We often take the printed form of information for granted, yet how many of us are satisfied with the print functionality from a web browser? How many times have you printed a lengthy web document and found the paginated result to be as easily navigated as the electronic original? The paper world has not disappeared, but printing from a web browser fails to equip the reader to access your lengthy content easily.

There are times when we need to distribute our information on paper, or at least paginated with the appearance of paper to give our users the option of using paper should they wish. We may have regulatory constraints imposed on us to produce the paper form, if not the paper itself, for legacy reasons. A 40,000 page aircraft maintenance manual submitted to federal authorities to satisfy legal obligations may still have to be produced even though the content may be more useful to the worker on the line as an interactive electronic application. You have your content in XML with which to publish it for different audiences in different forms and formats. You may need one or more of those formats to be paper, or at least to be paginated into PDF with the electronic appearance of physical paper.

The W3C published the Extensible Stylesheet Language (XSL) with its formatting objects used to express how to compose and paginate information for this purpose. Unfortunately, stylesheet writers find this important specification a bit opaque, because it isn't written for them, it is written for the XSL-FO processor implementer. But the basic concepts are straightforward to understand and traditional typesetting terminology is used appropriately to equip the stylesheet writer to get the desired results. Supported by multiple vendors, most offering features that extend beyond the W3C specification, when you need to create a print rendition of your content, it is the right approach to use.

1. The task at hand

The essence of the need for a vocabulary of print semantics is that the navigation tools available to the paper user accessing your content are different than such tools available to the browser user accessing your content. Whereas a hyperlink in a browser or in a PDF file quickly moves the user to a target location in the content, that traversable underscored blue hyperlink in and of itself doesn't equip the user of physical paper to take them to the target page.

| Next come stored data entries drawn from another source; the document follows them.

(** [setupBit (options)]: the identifier returned and the world after.
    [None]: the identifier is ['__proto__'], which stores no bit. *)
Definition setupBit (o : IBit) (w : World) : option (string * World) :=
  let '(bit, w1) := new_Bit o w in
  if String.eqb (bit_id bit) "__proto__" then None
  else Some (bit_id bit,
             mkWorld (<[bit_id bit := bit]> (bits w1)) (counters w1)
                     (warnings w1) (errors w1)).

(** How the promise of [doBit] settles. *)
Inductive Outcome :=
| Resolved (state : State)
| Rejected (msg : string).

(** [doBit (id, state)] *)
Definition doBit (id : string) (state : State) (w : World) : World * Outcome :=
  match bits w !! id with
  | Some bit => (w, Resolved (execute bit state))
  | None =>
      if existsb (String.eqb id) inherited
      then (w, Rejected "TypeError: bit.execute is not a function")
      else (mkWorld (bits w) (counters w) (warnings w)
              (errors w ++ ["Attempted to do bit with unknown ID"])%list,
            Resolved state)
  end.

End Bits.

Arguments mkIBit {State}.
Arguments id {State}.
Arguments send {State}.
Arguments callback {State}.
Arguments mkBit {State}.
Arguments bit_id {State}.
Arguments attributes {State}.
Arguments mkWorld {State Counters}.
Arguments bits {State Counters}.
Arguments counters {State Counters}.
Arguments warnings {State Counters}.
Arguments errors {State Counters}.
Arguments new_Bit {State Counters}.
Arguments execute {State}.
Arguments setupBit {State Counters}.
Arguments doBit {State Counters}.
Arguments Resolved {State}.
Arguments Rejected {State}.

End Bit.

Module BitProps.
Import Bit.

Of course hyperlinks do exist in paper, often in the form of phrases such as "(see page 37)" and in tables of content, but they only work if the paper collection has an unambiguous and reliable labeling of page numbers on each page so that the user can find the target page. We've used page numbers since we've used books, but have we realized that page numbers are navigation tools? Such a tool has a resolution of the number of pages of paper. The ambiguity point is important. Often one uses a different presentation, such as lower case Roman numerals in front matter, to distinguish the same page number showing up twice in a collection of pages.

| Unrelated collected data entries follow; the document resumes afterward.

(** Whatever the trace, the query without an ["asm"] stage raises
    [KeyError], and no query returns the "no core dump" answer. *)
Lemma get_core_dump_no_asm_stage forest timeval opslice trace :
  Trace.stages trace !! "asm"%string = None →
  (Trace.get_core_dump forest timeval opslice trace).1 = Raise KeyError.
Proof.
  intros Hstage. destruct opslice as [start end_].
  unfold Trace.get_core_dump, bind, get, modify, ret, raise, Trace.get_stage,
    assert.
  destruct (bool_decide (Trace.my_patches trace = None)); cbn;
    by rewrite Hstage.
Qed.

Lemma get_core_dump_never_none forest timeval opslice trace :
  (Trace.get_core_dump forest timeval opslice trace).1 ≠ Return None.
Proof.
  destruct opslice as [start end_].
  unfold Trace.get_core_dump, bind, get, modify, ret, raise, lift,
    Trace.get_stage, assert.
  destruct (bool_decide (Trace.my_patches trace = None)); cbn;
    (destruct (Trace.stages trace !! "asm"%string); cbn; [| discriminate];
     match goal with
     | |- context [collect ?f ?l] => destruct (collect f l)
     end; discriminate).
Qed.

(** C3: a trace that has only its unoptimized stage has no ["asm"]
    entry, and the core dump query raises [KeyError] from [get_stage]
    before the "no core dump" branch is reached. *)
Theorem core_dump_without_asm_stage_raises :
  core_dump_after aborted_session Trace.default_timeval
    Trace.default_opslice
  = Raise KeyError.
Proof. vm_compute. reflexivity. Qed.

(** ** Bridge stitching *)

Lemma stitch_bridge_loop_found items d addr_to s r trace :
  (∀ item, item ∈ items → is_Some (objects s !! item.2)) →
  r ∈ items.*2 →
  objects s !! r = Some trace →
  d ∈ Trace.descr_numbers trace →
  (∀ item trace', item ∈ items → objects s !! item.2 = Some trace' →
     d ∈ Trace.descr_numbers trace' → item.2 = r) →
  TraceForest.stitch_bridge_loop items d addr_to s
  = (Return tt,
     set_objects
       (<[r := with_bridge (timepos (forest s)) d addr_to trace]> (objects s))
       s).
Proof.
  induction items as [| [tid r0] rest IH]; intros Hvalid Hin Hr Hd Huniq.
  - inversion Hin.
  - destruct (Hvalid (tid, r0)) as [t0 Ht0]; [left |].
    cbn [TraceForest.stitch_bridge_loop]. unfold bind, deref. cbn in Ht0.
    rewrite Ht0. case_bool_decide as Hd0.
    + assert (r0 = r) as -> by exact (Huniq (tid, r0) t0 ltac:(left) Ht0 Hd0).
      assert (t0 = trace) as -> by congruence.
      unfold call. rewrite Hr. reflexivity.
    + apply IH; try assumption.
      * intros item Hitem. apply Hvalid. by right.
      * cbn in Hin. apply elem_of_cons in Hin as [-> | Hin]; [| assumption].
        exfalso. apply Hd0. by assert (t0 = trace) as -> by congruence.
      * intros item trace' Hitem. apply Huniq. by right.
Qed.

Lemma stitch_bridge_loop_not_found items d addr_to s :
  (∀ item, item ∈ items → is_Some (objects s !! item.2)) →
  (∀ item trace, item ∈ items → objects s !! item.2 = Some trace →
     d ∉ Trace.descr_numbers trace) →
  TraceForest.stitch_bridge_loop items d addr_to s
  = (Raise NotImplementedError, s).
Proof.
  induction items as [| [tid r0] rest IH]; intros Hvalid Hnone.
  - reflexivity.
  - destruct (Hvalid (tid, r0)) as [t0 Ht0]; [left |].
    cbn [TraceForest.stitch_bridge_loop]. unfold bind, deref. cbn in Ht0.
    rewrite Ht0. case_bool_decide as Hd0.
    + exfalso. exact (Hnone (tid, r0) t0 ltac:(left) Ht0 Hd0).
    + apply IH.
      * intros item Hitem. apply Hvalid. by right.
      * intros item trace Hitem. apply Hnone. by right.
Qed.

(** C4: when the trace behind [r] is the only trace of the forest that
    has registered the descriptor number, [stitch_bridge] succeeds,
    appends the record (current timepos, descriptor number, target) to
    the bridges of that trace, and leaves the forest record and every
    other trace object as they were; when no trace of the forest has
    registered it, [stitch_bridge] raises [NotImplementedError] and
    changes nothing. *)
Theorem stitch_bridge_owner (s : Store) (d : option Z) (addr_to : Z) :
  (∀ item, item ∈ traces (forest s) → is_Some (objects s !! item.2)) →
  (∀ r trace,
     objects s !! r = Some trace →
     d ∈ Trace.descr_numbers trace →
     sole_owner s d r →
     ∃ s',
       TraceForest.stitch_bridge d addr_to s = (Return tt, s')
       ∧ forest s' = forest s
       ∧ objects s' !! r
         = Some (with_bridge (timepos (forest s)) d addr_to trace)
       ∧ ∀ r', r' ≠ r → objects s' !! r' = objects s !! r')
  ∧ ((∀ item trace,
        item ∈ traces (forest s) →
        objects s !! item.2 = Some trace →
        d ∉ Trace.descr_numbers trace) →
     TraceForest.stitch_bridge d addr_to s = (Raise NotImplementedError, s)).
Proof.
  intros Hvalid. split.
  - intros r trace Hr Hd [[tid Htid] Huniq].
    eexists. split; [| split; [| split]].
    + unfold TraceForest.stitch_bridge, bind, get.
      apply (stitch_bridge_loop_found _ d addr_to s r trace); try assumption.
      * apply list_elem_of_fmap. by exists (tid, r).
      * intros [tid' r'] trace' Hitem. by apply (Huniq tid' r' trace').
    + reflexivity.
    + cbn. apply list_lookup_insert_eq. by eapply lookup_lt_Some.
    + intros r' Hne. cbn. by apply list_lookup_insert_ne.
  - intros Hnone. unfold TraceForest.stitch_bridge, bind, get.
    by apply stitch_bridge_loop_not_found.
Qed.

Lemma stitch_bridge_owner_witness :
  (∃ s',
     TraceForest.stitch_bridge (Some 5) 2000 two_traces_store = (Return tt, s')
     ∧ forest s' = forest two_traces_store
     ∧ Trace.bridges <$> objects s' !! 1%nat = Some [(1, Some 5, 2000)]
     ∧ objects s' !! 0%nat = objects two_traces_store !! 0%nat)
  ∧ TraceForest.stitch_bridge (Some 6) 2000 two_traces_store
    = (Raise NotImplementedError, two_traces_store).
Proof.
  assert (traces (forest two_traces_store) = [(1, 0%nat); (2, 1%nat)])
    as Htraces by (vm_compute; reflexivity).
  assert (∀ item, item ∈ traces (forest two_traces_store) →
                  is_Some (objects two_traces_store !! item.2)) as Hvalid.
  { intros item Hin. rewrite Htraces in Hin.
    apply elem_of_cons in Hin as [-> | Hin];
      [| apply elem_of_cons in Hin as [-> | Hin]; [| inversion Hin]];
      eexists; vm_compute; reflexivity. }
  split.
  - destruct (stitch_bridge_owner two_traces_store (Some 5) 2000 Hvalid)
      as [Hfound _].
    edestruct (Hfound 1%nat) as (s' & Hrun & Hforest & Hr & Hother).
    + vm_compute. reflexivity.
    + refine (bool_decide_unpack _ _). vm_compute. exact I.
    + split.
      * exists 2. rewrite Htraces. right. left.
      * intros tid' r' trace' Hin Hobj Hd. rewrite Htraces in Hin.
        apply elem_of_cons in Hin as [Heq | Hin].
        -- injection Heq as -> ->. vm_compute in Hobj.
           injection Hobj as <-. apply (bool_decide_pack _) in Hd.
           vm_compute in Hd. destruct Hd.
        -- apply elem_of_cons in Hin as [Heq | Hin]; [| inversion Hin].
           by injection Heq as -> ->.
    + exists s'. split; [exact Hrun |]. split; [exact Hforest |].
      split; [rewrite Hr; vm_compute; reflexivity |].
      by apply Hother.
  - destruct (stitch_bridge_owner two_traces_store (Some 6) 2000 Hvalid)
      as [_ Hmissing].
    apply Hmissing. intros item trace Hin Hobj Hd. rewrite Htraces in Hin.
    apply (bool_decide_pack _) in Hd.
    apply elem_of_cons in Hin as [-> | Hin];
      [| apply elem_of_cons in Hin as [-> | Hin]; [| inversion Hin]];
      vm_compute in Hobj; injection Hobj as <-; vm_compute in Hd;
      destruct Hd.
Defined.

(** ** Range compression *)

Lemma elem_of_range x lo hi : x ∈ range lo hi ↔ lo ≤ x < hi.
Proof.
  unfold range. rewrite list_elem_of_fmap. split.
  - intros (k & -> & Hk). apply elem_of_seq in Hk. lia.
  - intros Hx. exists (Z.to_nat (x - lo)). split; [lia |].
    apply elem_of_seq. lia.
Qed.

Lemma elem_of_closed_range x first last :
  x ∈ closed_range (first, last) ↔ first ≤ x ≤ last.
Proof. unfold closed_range. rewrite elem_of_range. cbn. lia. Qed.

Lemma run_end_snoc first run i : run_end first (run ++ [i]) = i.
Proof. unfold run_end. by rewrite last_snoc. Qed.

Lemma sort_sorted numbers : Sorted Z.le (sort numbers).
Proof. apply (Sorted_merge_sort Z.le). Qed.

Lemma sort_permutation numbers : sort numbers ≡ₚ numbers.
Proof. apply merge_sort_Permutation. Qed.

Another navigation tool is the use of running heads. It is common to see on facing pages a book's title on one side's header and the chapter's title on the other side's header. Also common is to have the running subsection information in both headers, indicating the section information that starts first on the one page and the section information that starts last on the other page. The very same application of the section header tool is the use of dictionary heads, reporting the first word on the one page and the last word on the other page.

Yet another navigation tool not used as much recently as before is the "thumb guide". The cheap thumb guide involves simply bleeding ink over the cut line of the paper. Groups of pages all contribute to the visibility of the section on the edge of the book when the book is closed. An index page showing each of the thumbs can guide the user to quickly find where in the book any given section is found. The expensive thumb guide involves a cutting process after publication that makes the first page of a section visible with identifying information one can see while the book remains closed. Many printed dictionaries had this navigation feature in the past.

Without the bounded folios of pages, these navigation tools have no role in a browser page of arbitrary length. No such semantics are available in HTML and CSS 2. While in 2015, the Paged Media Module of CSS 3 introduced a simple page model to CSS, the finessing supported in XSL-FO has successfully been deployed in production environments worldwide since 2001. Arguments regarding fidelity preservation between screen and print renderings have long been addressed using XSL-FO as described later.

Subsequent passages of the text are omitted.